Why is it I can sit here, in a chair in a room in a school,
Or for that matter, be here—anywhere—at all?
People have been arguing about that for a pretty long time.

Why is it I can express myself at all,
Be able to think for myself?
Maybe part of the answer is “free will.”
Sometimes there are thoughts, concepts, even feelings
That we find ourselves at a loss to be able to describe.
Sometimes it is language that fails us,
And sometimes, perhaps less often, it is logic.
Does language form thought? Or the other way around?

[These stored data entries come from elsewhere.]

(** ** Keys as they are read back *)

(** What [scanstring] makes of the escapes [json.dumps(k)] writes for a
    key: a high surrogate immediately followed by a low one comes back as
    the one character the pair stands for. *)
Fixpoint join_pairs (s : pystr) : pystr :=
  match s with
  | [] => []
  | c :: r =>
      match r with
      | d :: r' =>
          if is_high_surrogate c && is_low_surrogate d
          then (65536 + N.lor (N.shiftl (c - 55296) 10) (d - 56320))%N :: join_pairs r'
          else c :: join_pairs r
      | [] => [c]
      end
  end.

Section ReadKeys.

Context {F : PyFloat}.

(** The value with every key as it is read back. *)
Fixpoint read_keys (v : value) : value :=
  match v with
  | VList l => VList (map read_keys l)
  | VDict items => VDict (map (fun kv => (join_pairs (fst kv), read_keys (snd kv))) items)
  | _ => v
  end.

(** No two keys of one dict are read back as the same key. *)
Fixpoint keys_read_distinct (v : value) : bool :=
  match v with
  | VList l => forallb keys_read_distinct l
  | VDict items =>
      distinct (map (fun kv => join_pairs (fst kv)) items)
      && forallb (fun kv => keys_read_distinct (snd kv)) items
  | _ => true
  end.

Section Layout.

Variables (indent max_line_length : Z).

(** The check of lines 22-28 tells the key from the key as it is read
    back: the list is too long for the line, so that the recursive call
    of line 19 has expanded it, and it is within the budget of line 27
    with the key as it is read back but not with the key as it is. *)
Definition key_length_matters (current_indent : Z) (k : pystr) (v : value) : bool :=
  match v with
  | VList [] => false
  | VList l =>
      let json_str := json_dumps false v in
      all_simple l
      && (max_line_length <? len json_str)
      && (max_line_length - current_indent - len k - 5 <? len json_str)
      && (len json_str <=? max_line_length - current_indent - len (join_pairs k) - 5)
  | _ => false
  end.

(** No entry of a dict is laid out otherwise for the key as it is read
    back, the value formatted at [current_indent]. *)
Fixpoint keys_keep_layout (v : value) (current_indent : Z) : bool :=
  match v with
  | VList l => forallb (fun x => keys_keep_layout x (current_indent + indent)) l
  | VDict items =>
      forallb
        (fun kv =>
           negb (key_length_matters current_indent (fst kv) (snd kv))
           && keys_keep_layout (snd kv) (current_indent + indent))
        items
  | _ => true
  end.

End Layout.

(** A dict inside a dict, with a key of a surrogate pair over a list of
    scalars whose compact rendering is 81 characters long. *)
Definition surrogate_key_inside : value :=
  VDict [(py "o", VDict [(surrogate_key, VList array_of_81)])].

What, one asks, is the essence of intelligence?
That which takes us from jumping to conclusions to cognitive leaps…
Objectivity.
How should intelligence, emotions, imagination interact?
Intelligence prevents us from relying unwisely on emotion.
And if any of the three operate independently of one another,
It is at their peril.

What do knowledge and wisdom hold?
They hold the ability to think about thinking.
They hold the ability to discern between truth and falsity.
They hold the truth.
A library is full of knowledge,
But not wisdom.
In human terms, knowledge may be what we know.
Intelligence may be what we understand.
Wisdom may be, in part, the product of a mind
That has learned to apply reasoning and insight, even morality,
And then makes decisions accordingly.

Knowledge and wisdom are, like nearly all things, limited.
We can learn to gain knowledge, but only so much;
We can observe to gain wisdom, but only to an extent.

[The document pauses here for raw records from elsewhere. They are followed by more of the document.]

Notation "x <- c1 ;; c2" := (bind c1 (fun x => c2))
  (at level 100, c1 at next level, right associativity).
Notation "c1 ;; c2" := (bind c1 (fun _ => c2))
  (at level 100, right associativity).

Section Operations.
Context (E : Env).

(** ** Obj and ObjHdr predicates *)

Definition Hdr_IsLast (hdr : ObjHdr) : bool := Size (ObjAttrs hdr) =? lastMarker E.
Definition Hdr_IsUnsized (hdr : ObjHdr) : bool := Size (ObjAttrs hdr) =? SizeUnknown E.

Definition IsLast (o : Obj) : bool := Hdr_IsLast (Hdr o).
Definition IsIdleTick (o : Obj) : bool := Size (ObjAttrs (Hdr o)) =? tickMarker E.
Definition IsHeaderOnly (o : Obj) : bool :=
  (Size (ObjAttrs (Hdr o)) =? 0) || Hdr_IsLast (Hdr o).
Definition IsUnsized (o : Obj) : bool := Hdr_IsUnsized (Hdr o).

Definition compressed (s : Stream E) : bool := lz_s (lz4s s).
Definition usePDU (s : Stream E) : bool :=
  match pdu s with Some _ => true | None => false end.

Definition inSend (s : Stream E) : bool :=
  (inHdr E <=? so_ins (s_sendoff s)) || (so_ins (s_sendoff s) <? inEOB E).

(** ** Primitive steps *)

(** [obj.prc.Dec()]: the new value. *)
Definition prc_Dec (p : nat) : M E Z := fun w =>
  let v := add64 (default 0 (heap w !! p)) (-1) in
  Ok v (set_heap (<[p := v]> (heap w)) w).

(** [debug.Assert]: checked only in a debug build. *)
Definition debug_Assert (c : bool) : M E unit :=
  if debug_on E && negb c then panic else ret tt.

(** [cmn.Assert]: panics when the condition is false. *)
Definition cmn_Assert (c : bool) : M E unit := if c then ret tt else panic.

(** [s.cmplCh <- c] *)
Definition send_cmpl (c : cmpl) : M E unit := fun w =>
  match chan_send c (cmplCh (strm w)) with
  | Some ch => Ok tt (upd_strm (set_cmplCh ch) w)
  | None => Panic w
  end.

(** [s.workCh <- o] *)
Definition send_work (o : Obj) : M E unit := fun w =>
  match chan_send o (workCh (strm w)) with
  | Some ch => Ok tt (upd_strm (set_workCh ch) w)
  | None => Panic w
  end.

Definition set_so_obj (o : Obj) (s : Stream E) : Stream E :=
  set_s_sendoff {| so_obj := o; so_off := so_off (s_sendoff s);
                   so_ins := so_ins (s_sendoff s) |} s.
Definition set_so_off (z : Z) (s : Stream E) : Stream E :=
  set_s_sendoff {| so_obj := so_obj (s_sendoff s); so_off := z;
                   so_ins := so_ins (s_sendoff s) |} s.
Definition set_so_ins (z : Z) (s : Stream E) : Stream E :=
  set_s_sendoff {| so_obj := so_obj (s_sendoff s); so_off := so_off (s_sendoff s);
                   so_ins := z |} s.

Art is the language that all people know
And yet is spoken differently by each and every one of us
Art is as good as beauty.
Science is the technical language
The culmination of our understanding
Of how everything around us operates,
From the smallest subatomic particles
To the most distant galaxies.

For all that one thinks of when they think of life,
Whether it be the earth, the universe,
The arts and sciences,
Love, morality and religion,
And the infinitude of things in-between…
It seems that some of the simplest rules,
Even the clichéd-sounding ones,
Have some of the most meaning.

Both our imperfect understanding and our prejudices
Color the way we see and interpret the world around us.
Reason, logical thought, as suggested Lewis Carroll,
Are what prevent the world around us
From descending into confusion and chaos.
Without logic, without knowledge and wisdom
We blindly follow the glow of the ignis fatuus
Down the road to ignorance, deception, confusion, disorder.

 

On writing "For Sophia and Phil"

The assignment was to write a love poem for Valentine’s Day. This does not look like it has much of anything to do with love. In the traditional sense, it doesn’t. But the title explains everything – it is a play on philos and -sophy, the two root words that make up philosophy, which means “the love of knowledge” (or wisdom). The poem doesn’t require much explanation. It draws distinctions between knowledge and wisdom, thought and how it is expressed, art and science, and so on. The poem talks about the limitations of knowledge and understanding, and it ends with an appreciation of logic, knowledge and wisdom as being what prevents the sort of illogical world seen in “Alice in Wonderland” books. Ignis fatuus is Latin for “foolish fire” and means a deceptive goal or hope.